Years ago I would have drank myself into a stupor over this. My divorce left me a homeless drunkard I was so devastated. You know what I did? I ate a leftover piece of pizza, popped open a coke, and sat down to write this immediately feeling better.

It was good while it lasted. I and Carolyn had some wonderful times together, but the spark in our relationship had long since faded and died. I really do wish her the best and hopefully she will find some guy who has much less “issues” as she calls them than me. Che sara, sara. What will be, will be as the Italians say.

post signature

13 comments:

Summer said...

I wish I was as strong as you are. You amaze me.

Andrew said...

Summer,

I just couldn't take any BS tonight. My sobriety is just too important. I was like, "Whatever you want honey." Carolyn can be kind of melodramatic and I am sure I will get another call before she goes into work at eleven.

Eric Valentine said...

Hi Andrew, I read your post and I can relate to that having been there. I wrote this piece I would like to share with you. You are still a young man with a lifetime ahead of you to enjoy.


Fleeting Moment

It is a pity that the parting,
Is near opposite of starting,
For in between we burned the fires,
That were the passions of desire.

The rains then came and doused us,
It dulled the spark that once aroused us.
So we may not now be lovers but,
We are still the best of friends.

Eric Valentine, Nov 26/98 ©

Andrew said...

Eric,

That was just wonderful. Thank you!

Andrew

Leann said...

Andrew,

I'm so glad to hear you are dealing with this so well. Breaking off a relationship is never easy under any circumstances. I hope it remains peaceful between the two of you.

Amy H said...

I can so relate to this post. In past relationships I have been through similiar things. I really hope that you find something more stable and someone more faithful. What a world of difference it makes.

Take care!

greglo said...

Hi andrew, how well you handle this situation!
It's great to see you feel so good!
Always with you,
Have a nice night, a wonderful morning and a great day!
Laurent

Grad007 said...

Good for you Andrew! You handled that situation very well. I also hope you find a partner with whom you can develop a more stable and fulfilling relationship.

austere said...

You've been awesome on this, Andrew.

JMH said...

Andrew,

You have a voice, on this blog, that seems to speak with a perfect honesty, like in a well-written, unpublished book.

Jon

Kristen said...

I was busy all day yesterday and missed this important development.

Andrew, you sound really GREAT! This is the best for you, it really is. I could hear the relief in your 'voice'.

There may come times when you regret it, and when you do, just think back to the relief that you felt knowing you were not going to be dealing with the off-on up-down roller-coaster all the time.

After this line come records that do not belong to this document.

(** C10: blocks nobody asked for are ignored.  In every reachable state of an open
    node, when the blocks of a peer's message have been taken in without error,
    the blocks given to subscribers are exactly those that some session still
    wants, the blockstore is unchanged outside their cids and holds them, and the
    engine pushes one task per such block and peer whose wantlist holds it, and no
    other. *)
Theorem only_wanted_blocks_kept self bstore (sl : SL) (q : Q) n dh pv si (bs : Bitswap B Q SL) rm
    dr ds drop cerr p blks haves dontHaves bs' es :
  rtc (step rand) (New self bstore sl q n dh pv si, ∅) (bs, rm) → closing bs = false → p ≠ "" →
  receiveBlocksFrom dr ds drop cerr p blks haves dontHaves bs = Some (bs', es, None) →
  let store x := AuthedBlockstore.source (blockstore x) in
  let W := filter (λ b, SIM.wanted (SM.sessionInterestManager (sm bs)) (AuthBlock_Want b)) blks in
  published es = W ∧
  (∀ c, c ∉ AuthBlock_Cid <$> W → bs_Has (store bs') c = bs_Has (store bs) c ∧
     bs_Get (store bs') c = bs_Get (store bs) c) ∧
  (NoDup (AuthBlock_Cid <$> W) → ∀ b, b ∈ W →
     bs_Has (store bs') (AuthBlock_Cid b) = Ok true ∧
     bs_Get (store bs') (AuthBlock_Cid b) = Ok (AuthBlock_block b)) ∧
  (NoDup (AuthBlock_Want <$> W) → ∃ pushes,
     Engine.peerRequestQueue (engine bs') =
       foldl EngineIndex.push_one (Engine.peerRequestQueue (engine bs)) pushes ∧
     ∀ r t, (r, t) ∈ pushes ↔ ∃ b entry, b ∈ W ∧
       EngineRun.wanted_entry (engine bs) r (AuthBlock_Want b) = Some entry ∧
       t = Engine.receive_task (engine bs) (AuthBlock_Want b) entry (AuthBlock_Size b)).
Proof.
  intros Hr Hcl Hp H. cbn zeta.
  destruct (node_reachable rand _ _ Hr (node_new self bstore sl q n dh pv si)) as [HE _]. cbn in HE.
  pose proof (receiveBlocksFrom_spec _ _ _ _ _ _ _ _ _ _ _ _ Hcl H) as Hs. cbn zeta in Hs.
  unfold kept in Hs. rewrite bool_decide_true in Hs by done.
  set (W := filter _ blks) in *.
  destruct (if 0 <? len W then _ else _) as [x perr] eqn:Ep. destruct perr as [e|]; [by destruct Hs as [? _]|].
  destruct Hs as (H1 & H2 & _). split; [done|].
  assert (blockstore bs' = x) as Ex.
  { unfold blockstore. rewrite H2, EngineRun.ReceiveFrom_bsm. done. }
  rewrite Ex. destruct (kept_stored W (blockstore bs) x) as [G1 G2]; [done|].
  split; [done|]. split; [done|]. intros Hnd. rewrite H2.
  apply (EngineRun.ReceiveFrom_pushes p W (engine (set_blockstore x bs))); [by apply engine_store|done].
Qed.

End node.

(** ** Concrete senders, sessions and nodes *)
Module FetchExample.
Import Env.

Definition rand0 : nat → spec_float := λ _, S754_zero false.

Definition w0 : Want := want 2 "0a".
Abbreviation sender_call := (SWS.sessionWantSender → option SWS.sessionWantSender).
Definition signal (p : PeerID) (b : bool) : sender_call := λ s, Some (SWS.SignalAvailability p b s).

Definition bob_no : BPM.BlockPresenceManager := BPM.ReceiveFrom "bob" [] [w0] BPM.New.
Definition eve_has : BPM.BlockPresenceManager := BPM.ReceiveFrom "eve" [w0] [] bob_no.
Definition bob_has : BPM.BlockPresenceManager := BPM.ReceiveFrom "bob" [w0] [] eve_has.

Definition sender0 : SWS.sessionWantSender := SWS.newSessionWantSender 1 (SPM.New 1).

(** Bob is asked for the want and says DONT_HAVE. *)
Definition ask_bob : list sender_call :=
  [SWS.Add false [w0]; SWS.run_change rand0 BPM.New; signal "bob" true; SWS.run_change rand0 BPM.New;
   SWS.Update false "bob" [] [] [w0]; SWS.run_change rand0 bob_no].
(** Eve says HAVE and leaves before the batch is processed. *)
Definition eve_passes : list sender_call :=
  [SWS.Update false "eve" [] [w0] []; signal "eve" false; SWS.run_change rand0 eve_has].
(** Bob gets the block after all, and Eve is reported as gone once more. *)
Definition bob_returns : list sender_call :=
  [SWS.Update false "bob" [] [w0] []; signal "eve" false; SWS.run_change rand0 bob_has].

Definition sender1 : SWS.sessionWantSender := default sender0 (exec ask_bob sender0).
Definition sender2 : SWS.sessionWantSender := default sender0 (exec eve_passes sender1).
Definition sender3 : SWS.sessionWantSender := default sender0 (exec bob_returns sender2).

Lemma asked_steps : Forall (λ f : sender_call, ∀ x y, f x = Some y → SWSLoop.step rand0 x y) ask_bob.
Proof.
  unfold ask_bob. rewrite !Forall_cons. split_and!; [intros x y H..|by apply Forall_nil].
  - by eapply SWSLoop.st_Add.
  - by eapply SWSLoop.st_change.
  - unfold signal in H. simplify_eq. apply SWSLoop.st_Signal.
  - by eapply SWSLoop.st_change.
  - by eapply SWSLoop.st_Update.
  - by eapply SWSLoop.st_change.
Qed.

Lemma sender1_reachable : rtc (SWSLoop.step rand0) sender0 sender1.
Proof. eapply exec_rtc; [apply asked_steps|]. evaluate_some. Qed.

(** A session manager with one session that wants a block. *)
Abbreviation managed := (SM.SessionManager * gset Z)%type.
Definition new_session : managed → option managed := λ x,
  if SM.sessID x.1 + 1 <? 2 ^ 64 then Some ((SM.NewSession 1000 5000 x.1).2, x.2) else None.
Definition on_session (f : SIM.SessionInterestManager → Session.Session →
    option (SIM.SessionInterestManager * Session.Session)) : managed → option managed := λ x,
  s ← SM.objects x.1 !! 0%nat;
  r ← f (SM.sessionInterestManager x.1) s;
  Some (SM.set_sim r.1 (SM.set_objects (<[0%nat := r.2]> (SM.objects x.1)) x.1), x.2).

Definition client_wants : SIM.SessionInterestManager → Session.Session →
    option (SIM.SessionInterestManager * Session.Session) :=
  λ sim s, s' ← Session.want_wants false false [w0] s; Some (sim, s').
Definition client_cancels : SIM.SessionInterestManager → Session.Session →
    option (SIM.SessionInterestManager * Session.Session) :=
  λ sim s, s' ← Session.cancel_keys false [2%N] s; Some (sim, s').
Definition session_runs : SIM.SessionInterestManager → Session.Session →
    option (SIM.SessionInterestManager * Session.Session) :=
  λ sim s, r ← Session.run_op false 7 sim s; Some r.1.
Definition sender_runs : SIM.SessionInterestManager → Session.Session →
    option (SIM.SessionInterestManager * Session.Session) :=
  λ sim s, s' ← Session.run_sender rand0 BPM.New s; Some (sim, s').

Lemma on_session_step f x y :
  (∀ sim s r, f sim s = Some r → SessionFacts.local_step rand0 (sim, s) r) →
  on_session f x = Some y → SMFacts.step rand0 x y.
Proof.
  intros Hf. unfold on_session. destruct x as [m rm]. cbn.
  destruct (SM.objects m !! 0%nat) as [s|] eqn:E; [cbn|done].
  destruct (f _ s) as [[sim' s']|] eqn:Ef; [cbn|done]. intros [= <-].
  eapply SMFacts.st_local; [exact E|by apply Hf].
Qed.

Lemma session_calls_step sim s r :
  (client_wants sim s = Some r ∨ client_cancels sim s = Some r ∨ session_runs sim s = Some r ∨
   sender_runs sim s = Some r) →
  SessionFacts.local_step rand0 (sim, s) r.
Proof.
  unfold client_wants, client_cancels, session_runs, sender_runs.
  intros [H|[H|[H|H]]].
  - destruct (Session.want_wants _ _ _ _) as [s'|] eqn:E; [|done]. injection H as <-. by eapply SessionFacts.st_want.
  - destruct (Session.cancel_keys _ _ _) as [s'|] eqn:E; [|done]. injection H as <-. by eapply SessionFacts.st_cancel.
  - destruct (Session.run_op _ _ _ _) as [[[sim' s'] es]|] eqn:E; [|done]. injection H as <-. by eapply SessionFacts.st_op.
  - destruct (Session.run_sender _ _ _) as [s'|] eqn:E; [|done]. injection H as <-. by eapply SessionFacts.st_sender.
Qed.

Definition wanting : list (managed → option managed) :=
  [new_session; on_session client_wants; on_session session_runs; on_session sender_runs].
Definition manager1 : managed := default (SM.New, ∅) (exec wanting (SM.New, ∅)).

You stepped off! Congratulations!!!

Rich said...

boundaries recovery is all about boundarieand it looks like you're setting them

m said...

She shouldn't tell you "let's just be friends" unless she means it. Sounds like she is doing what a lot of people do, both men and women. She is saying one thing but meaning another thing!
It sounds as if she wants you to respond to her "be friends" comment with "no, no, let's stay together"... ugh!
She should say what she means clearly and not expect any particular response from you. In my long experience of lame assed relationships, I have come to realize honesty and letting go of expecting a certain response is the best bet!